M. JEAN PIERRE LACROIX, Secrétaire général adjoint aux opérations de paix, a indiqué que depuis le 19 mars, la situation dans la zone d’opérations de la FNUOD demeure volatile et est caractérisée par des violations significatives de l’Accord sur le dégagement des forces de 1974 depuis l’entrée des Forces de défense israéliennes (FDI) dans la zone de séparation le 8 décembre.  Israël occupe actuellement 12 positions du côté Bravo et 10 dans la zone de séparation et 2 dans la zone de limitation à proximité de la ligne Bravo.  Les FDI construisent des obstacles à la mobilité le long de la ligne de cessez-le-feu et ont effectué des vols, à plusieurs reprises, à travers la ligne de cessez-le-feu et dans la zone de séparation, et imposent certaines restrictions de mouvement au personnel de la FNUOD et du groupe d’observateurs au Golan dans la zone de séparation.  Elles continuent également à restreindre les déplacements des personnes résidant dans la zone.  Les habitants de certaines zones ont protesté contre les perturbations causées par les activités des forces israéliennes dont les détentions de civils et la saisie d’un grand nombre de têtes de bétail, et ont fait appel à la FNUOD pour demander aux FDI de quitter leurs villages.

Au cours des dernières semaines, le personnel de la FNUOD a observé de multiples explosions du côté Bravo qu’il a estimé être liés aux efforts des FDI en vue de la « démilitarisation du sud de la Syrie ».  Le 3 avril, a-t-il poursuivi, la FNUOD a également observé des déplacements des FDI en direction du sud-est du côté Bravo, suivis de multiples explosions.  Les FDI ont affirmé avoir frappé le restant des capacités militaires dans les zones des bases militaires syriennes de Hama et T4, ainsi que des infrastructures militaires supplémentaires dans la région de Damas.  Les FDI affirment « qu’elles continueront à agir pour éliminer toute menace pour les citoyens de l’État d’Israël ».  Les responsables militaires israéliens ont affirmé que leur présence dans la zone de séparation était nécessaire pour protéger Israël des éléments terroristes et que leur pays n’avait pas d’ambitions territoriales en Syrie.

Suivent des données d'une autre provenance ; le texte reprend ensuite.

(** * many *)

Lemma many_loop_run (p : pfun) (s : string) (i : Z) (xs : list pyval) (j : Z) :
  many_run p s i xs j ->
  exists n0 : nat, forall (n k : nat) (acc : list pyval),
    (n0 <= n)%nat -> (List.length xs < k)%nat ->
    many_loop p s k acc i n = Some (acc ++ xs, j)%list.
Proof.
  induction 1 as [i i' [n0 Hf] | i x i2 xs j [[n1 Hx] Hnn] _ [n2 IH]].
  - exists n0. intros n k acc Hn Hk.
    destruct k as [| k]; [simpl in Hk; lia |].
    simpl. unfold Run.bind. rewrite Hf by exact Hn. simpl.
    now rewrite app_nil_r.
  - exists (Nat.max n1 n2). intros n k acc Hn Hk.
    destruct k as [| k]; [simpl in Hk; lia |].
    simpl. unfold Run.bind. rewrite Hx by lia.
    apply is_None_false in Hnn. rewrite Hnn.
    rewrite IH by (simpl in Hk; lia).
    now rewrite <- app_assoc.
Qed.

Lemma many_returns_run (p : pfun) (s : string) (i : Z) (xs : list pyval) (j : Z) :
  many_run p s i xs j -> returns (many p s i) (PList xs, j).
Proof.
  intro H. destruct (many_loop_run p s i xs j H) as [n0 Hn0].
  exists (Nat.max n0 (S (List.length xs))). intros n Hn.
  unfold invoke, Parser_call, many, func.
  now rewrite (Hn0 n n [] ltac:(lia) ltac:(lia)).
Qed.

Lemma many_value_is_list (p : pfun) (s : string) (i : Z) (n : nat)
    (v : pyval) (j : Z) :
  many p s i n = Some (v, j) -> exists xs, v = PList xs.
Proof.
  unfold invoke, Parser_call, many, func.
  destruct (many_loop p s n [] i n) as [[r i'] |]; [| discriminate].
  intro E. injection E as <- _. now exists r.
Qed.

Lemma many_loop_no_failure (p : pfun) (s : string) :
  (forall idx n, exists x j, p s idx n = Some (x, j) /\ x <> PNone) ->
  forall k acc idx, hangs (many_loop p s k acc idx).
Proof.
  intros Hp k. induction k as [| k IH]; intros acc idx n; [reflexivity |].
  simpl. unfold Run.bind.
  destruct (Hp idx n) as (x & j & -> & Hx).
  apply is_None_false in Hx. rewrite Hx. apply IH.
Qed.
Lemma healthy_outcome w cmd a p m fl :
  healthy w a p m fl ->
  outcome (main w cmd) <> Halt Polling ->
  outcome (main w cmd) =
    match w_waitpid w with
    | Ok status => Val (WEXITSTATUS status)
    | Err e => if is_ChildProcessError e then Val 1
               else if is_Exception e then Val 1 else Exn e
    end.
Proof.
  intros (H1 & H2 & H3 & H4 & H5 & H6 & H7).
  apply Z.eqb_neq in H3.
  run_unfold. rewrite H1, H2. run_unfold. rewrite H3, H4, H5, H6, H7.
  run_cases; intros; congruence.
Qed.

(** C2 (as amended). In a session whose calls around the loop succeed and
    whose loop ends, [run] returns: the exit code of a child that exited
    normally; 0 for a child that a signal terminated, since WEXITSTATUS of
    such a status is 0; and 1 when waitpid fails with ECHILD. *)
Theorem exit_status_translation w cmd a p m fl :
  healthy w a p m fl ->
  outcome (main w cmd) <> Halt Polling ->
  (forall c, 0 <= c < 256 -> w_waitpid w = Ok (status_exited c) ->
             outcome (main w cmd) = Val c) /\
  (forall sig core, 0 <= sig < 128 ->
             w_waitpid w = Ok (status_signaled sig core) ->
             outcome (main w cmd) = Val 0) /\
  (w_waitpid w = Err (OSError ECHILD) -> outcome (main w cmd) = Val 1).
Proof.
  intros H Hp. rewrite (healthy_outcome w cmd a p m fl H Hp).
  repeat split.
  - intros c Hc ->. rewrite WEXITSTATUS_exited; auto.
  - intros sig core Hs ->. rewrite WEXITSTATUS_signaled; auto.
  - intros ->. reflexivity.
Qed.

Lemma healthy_session polls status : healthy (session polls status) attrs0 4242 3 2.
Proof. unfold healthy; simpl; repeat split; discriminate. Defined.
(** * Langkit GDB helpers: the [state], [break] and [out] commands

    A shallow embedding of [langkit/gdb/commands.py].  Each command is a
    computation over the host debugger: what it prints, the breakpoints it
    sets and the commands it asks GDB to execute are recorded, in order, in
    a log; a Python exception that escapes a command is an outcome of its
    own. *)

From Stdlib Require Import List String Ascii ZArith Lia Bool DecimalString.
From Stdlib Require DecimalPos DecimalZ.
Import ListNotations.
Open Scope string_scope.

(** ** Python built-ins used by the commands *)

Module Py.

(** [str.lower] on a byte string: only ASCII upper-case letters change. *)
Definition lower_char (c : ascii) : ascii :=
  let n := nat_of_ascii c in
  if (65 <=? n)%nat && (n <=? 90)%nat then ascii_of_nat (n + 32) else c.

Fixpoint lower (s : string) : string :=
  match s with
  | EmptyString => EmptyString
  | String c s' => String (lower_char c) (lower s')
  end.

(** [str(n)] and ['{}'.format(n)] for an integer. *)
Definition str_int (n : Z) : string := NilZero.string_of_int (Z.to_int n).

(** Truth value of a string: non-empty. *)
Definition truthy (s : string) : bool :=
  match s with EmptyString => false | String _ _ => true end.

(** [s.startswith(p)]. *)
Definition startswith (s p : string) : bool := String.prefix p s.

(** [c in s] for a character [c]. *)
Fixpoint contains_char (c : ascii) (s : string) : bool :=
  match s with
  | EmptyString => false
  | String d s' => Ascii.eqb c d || contains_char c s'
  end.

(** [s[1:]]. *)
Definition tail (s : string) : string :=
  match s with EmptyString => EmptyString | String _ s' => s' end.

(** [s[:n]]. *)
Definition take (n : nat) (s : string) : string := String.substring 0 n s.

(** The characters [str.strip] removes: space, tab, newline, vertical
    tab, form feed and carriage return. *)
Definition is_space (c : ascii) : bool :=
  let n := nat_of_ascii c in
  (n =? 32)%nat || ((9 <=? n)%nat && (n <=? 13)%nat).

Fixpoint lstrip (s : string) : string :=
  match s with
  | EmptyString => EmptyString
  | String c s' => if is_space c then lstrip s' else s
  end.

Fixpoint rstrip (s : string) : string :=
  match s with
  | EmptyString => EmptyString
  | String c s' =>
      match rstrip s' with
      | EmptyString => if is_space c then EmptyString else String c EmptyString
      | r => String c r
      end
  end.

Definition strip (s : string) : string := rstrip (lstrip s).

Definition hex_digit (n : nat) : ascii :=
  if (n <? 10)%nat then ascii_of_nat (48 + n) else ascii_of_nat (87 + n).

Definition squote : ascii := ascii_of_nat 39.
Definition dquote : ascii := ascii_of_nat 34.
Definition backslash : ascii := ascii_of_nat 92.

(** [repr(c)] for a one-character byte string. *)
Definition repr_char (c : ascii) : string :=
  let n := nat_of_ascii c in
  if (n =? 39)%nat then String dquote (String c (String dquote EmptyString))
  else
    let body :=
      if (n =? 92)%nat then String backslash (String backslash EmptyString)
      else if (n =? 9)%nat then String backslash "t"
      else if (n =? 10)%nat then String backslash "n"
      else if (n =? 13)%nat then String backslash "r"
      else if (n <? 32)%nat || (127 <=? n)%nat then
        String backslash
          (String "x" (String (hex_digit (n / 16))
                         (String (hex_digit (n mod 16)) EmptyString)))
      else String c EmptyString in
    String squote (body ++ String squote EmptyString).
Example loop_program_failure :
  match make_refs loop_program loop_perm 5 0x1000 tt with
  | Returned c =>
      SomethingWrong 0x2000 ∈ crawl_log c
      ∧ refs c code_refs_from !! 0x2000 = None
      ∧ remaining_addrs c = []
  | _ => False
  end.
Proof. vm_compute. repeat split. set_solver. Qed.

(** ** The loop of [load_libs] *)

Section LoadLibsLoop.
Context {SimProcedure : Type}.
Variable fs : gmap string Binary.t.
Variable pop : gset string → string.
Hypothesis pop_elem : ∀ s, s ≠ ∅ → pop s ∈ s.

Local Abbreviation body := (@load_libs_body SimProcedure fs pop).
Local Abbreviation loop := (@load_libs_loop SimProcedure fs pop).

(** More fuel gives the same result. *)
Lemma load_libs_loop_mono fuel fuel' st st' :
  (fuel ≤ fuel')%nat → loop fuel st = Returned st' → loop fuel' st = Returned st'.
Proof.
  revert fuel' st. induction fuel as [|fuel IH]; intros fuel' st Hle Hrun.
  - simpl in Hrun. case_bool_decide as Hempty; [|done].
    destruct fuel'; simpl; by rewrite bool_decide_eq_true_2.
  - simpl in Hrun. destruct fuel' as [|fuel']; [lia|]. simpl.
    case_bool_decide; [done|]. apply IH; [lia|done].
Qed.

(** What the body keeps, the loop keeps, and the loop ends with nothing
    remaining. *)
Lemma load_libs_loop_inv (I : loader SimProcedure → Prop) fuel st st' :
  (∀ st, I st → remaining_libs st ≠ ∅ → I (body st)) →
  I st → loop fuel st = Returned st' → I st' ∧ remaining_libs st' = ∅.
Proof.
  intros Hbody. revert st. induction fuel as [|fuel IH]; intros st Hst Hrun.
  - simpl in Hrun. case_bool_decide; [|done]. by injection Hrun as <-.
  - simpl in Hrun. case_bool_decide as Hempty; [by injection Hrun as <-|].
    apply (IH (body st)); [by apply Hbody|done].
Qed.

(** The two cases of the body. *)
Lemma load_libs_body_cases st :
  let lib := pop (remaining_libs st) in
  (∃ new_lib,
     (lib ∉ done_libs st) ∧ fs !! lib = Some new_lib
     ∧ body st =
       let delta := find_delta (set_binary lib new_lib (project st)) new_lib in
       let img := Binary.rebase delta new_lib in
       mkLoader
         (set_envelope
            (Z.min (min_addr (project st)) (Binary.min_addr img))
            (Z.max (max_addr (project st)) (Binary.max_addr img))
            (set_binary lib img (set_binary lib new_lib (project st))))
         (remaining_libs st ∖ {[ lib ]}
            ∪ list_to_set (Binary.get_lib_names new_lib))
         (done_libs st ∪ {[ lib ]})
         ((loader_log st ++ [LoadingLib lib]) ++ [RebasingLib lib delta]))
  ∨ ((lib ∈ done_libs st ∨ fs !! lib = None)
     ∧ body st = mkLoader (project st) (remaining_libs st ∖ {[ lib ]})
                          (done_libs st) (loader_log st)).
Proof.
  intros lib. unfold load_libs_body. fold lib.
  case_bool_decide as Hdone.
  - destruct (fs !! lib) as [new_lib|] eqn:Hfs.
    + left. exists new_lib. done.
    + right. split; [by right|done].
  - right. split; [|done]. by left.
Qed.

(** The loop ends: a library is loaded, and fewer files of the
    directory are left to load, or a name goes, and fewer remain. *)
Lemma load_libs_loop_ends st :
  ∃ n st', loop n st = Returned st'.
Proof.
  remember (size (dom fs ∖ done_libs st)) as k eqn:Hk.
  revert st Hk. induction k as [k IHk] using lt_wf_ind. intros st Hk.
  remember (size (remaining_libs st)) as m eqn:Hm.
  revert st Hk Hm. induction m as [m IHm] using lt_wf_ind. intros st Hk Hm.
  destruct (decide (remaining_libs st = ∅)) as [Hempty|Hne].
  { exists 0%nat, st. simpl. by rewrite bool_decide_eq_true_2. }
  pose proof (pop_elem _ Hne) as Hpop.
  assert (∃ n st', loop n (body st) = Returned st') as (n & st' & Hrun).
  { destruct (load_libs_body_cases st) as
      [(new_lib & Hdone & Hfs & ->)|(_ & ->)].
    - eapply (IHk _ _ _ eq_refl). Unshelve. subst k. simpl.
      apply subset_size. apply elem_of_dom_2 in Hfs. set_solver.
    - eapply (IHm _ _ _ _ eq_refl). Unshelve.
      + subst m. simpl. apply subset_size. set_solver.
      + done. }
  exists (S n), st'. simpl. by rewrite bool_decide_eq_false_2.
Qed.
(** * HostapdManager: start and stop of the hostapd service

    A shallow embedding of [libwifi_system/hostapd_manager.cpp].  The two
    methods [StartHostapd] and [StopHostapd] read the property
    [init.svc.hostapd], compare it with the C string functions, and may
    set one of the control properties [ctl.start] / [ctl.stop].

    The property store ([property_get], [property_set] of libcutils) and
    the logger belong to the platform: they are the operations of a small
    command monad, interpreted against an arbitrary world. *)

From Stdlib Require Import ZArith NArith Ascii String List Lia.
From stdpp Require Import base option list strings gmap.

Local Open Scope string_scope.
Local Open Scope Z_scope.

(** ** C strings *)

Module CString.

(** A [char] array is a [string]; what a C function sees of it stops at
    the first NUL (or at the end of the array, where [property_get] has
    put the terminator). *)

(** The value of a [char] read as [unsigned char]. *)
Definition uchar (c : ascii) : Z := Z.of_N (N_of_ascii c).

(** [*s]: the byte a pointer to the array points at. *)
Definition peek (s : string) : Z :=
  match s with
  | EmptyString => 0
  | String c _ => uchar c
  end.

(** [s + 1]. *)
Definition advance (s : string) : string :=
  match s with
  | EmptyString => EmptyString
  | String _ r => r
  end.

(** The C string held in the array. *)
Fixpoint c_str (s : string) : string :=
  match s with
  | EmptyString => EmptyString
  | String c r => if uchar c =? 0 then EmptyString else String c (c_str r)
  end.

(** [strlen]: the number of bytes before the terminator. *)
Fixpoint strlen (s : string) : N :=
  match s with
  | EmptyString => 0%N
  | String c r => if uchar c =? 0 then 0%N else N.succ (strlen r)
  end.

(** [strcmp]: walk both arrays while the bytes agree and are not NUL,
    then return the difference of the two bytes reached. *)
Fixpoint strcmp (s1 s2 : string) : Z :=
  match s1 with
  | EmptyString => 0 - peek s2
  | String c r =>
      if negb (uchar c =? 0) && (uchar c =? peek s2)
      then strcmp r (advance s2)
      else uchar c - peek s2
  end.

End CString.
Export CString.

(** ** The platform: property store and logger *)

(** [android-base/logging.h] severities used by the file. *)
Inductive LogSeverity : Type := DEBUG | ERROR.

M. Lacroix a appelé l’ensemble des parties à respecter leurs obligations en vertu de l’Accord sur le dégagement des forces de 1974, notamment en mettant fin à toute présence non autorisée dans les zones de séparation et de limitation, et en s’abstenant de toute action susceptible de compromettre le cessez-le-feu et la stabilité du Golan syrien.  Il ne doit pas y avoir de forces ou d’activités militaires dans la zone de séparation, autres que celles de la FNUOD, a-t-il souligné.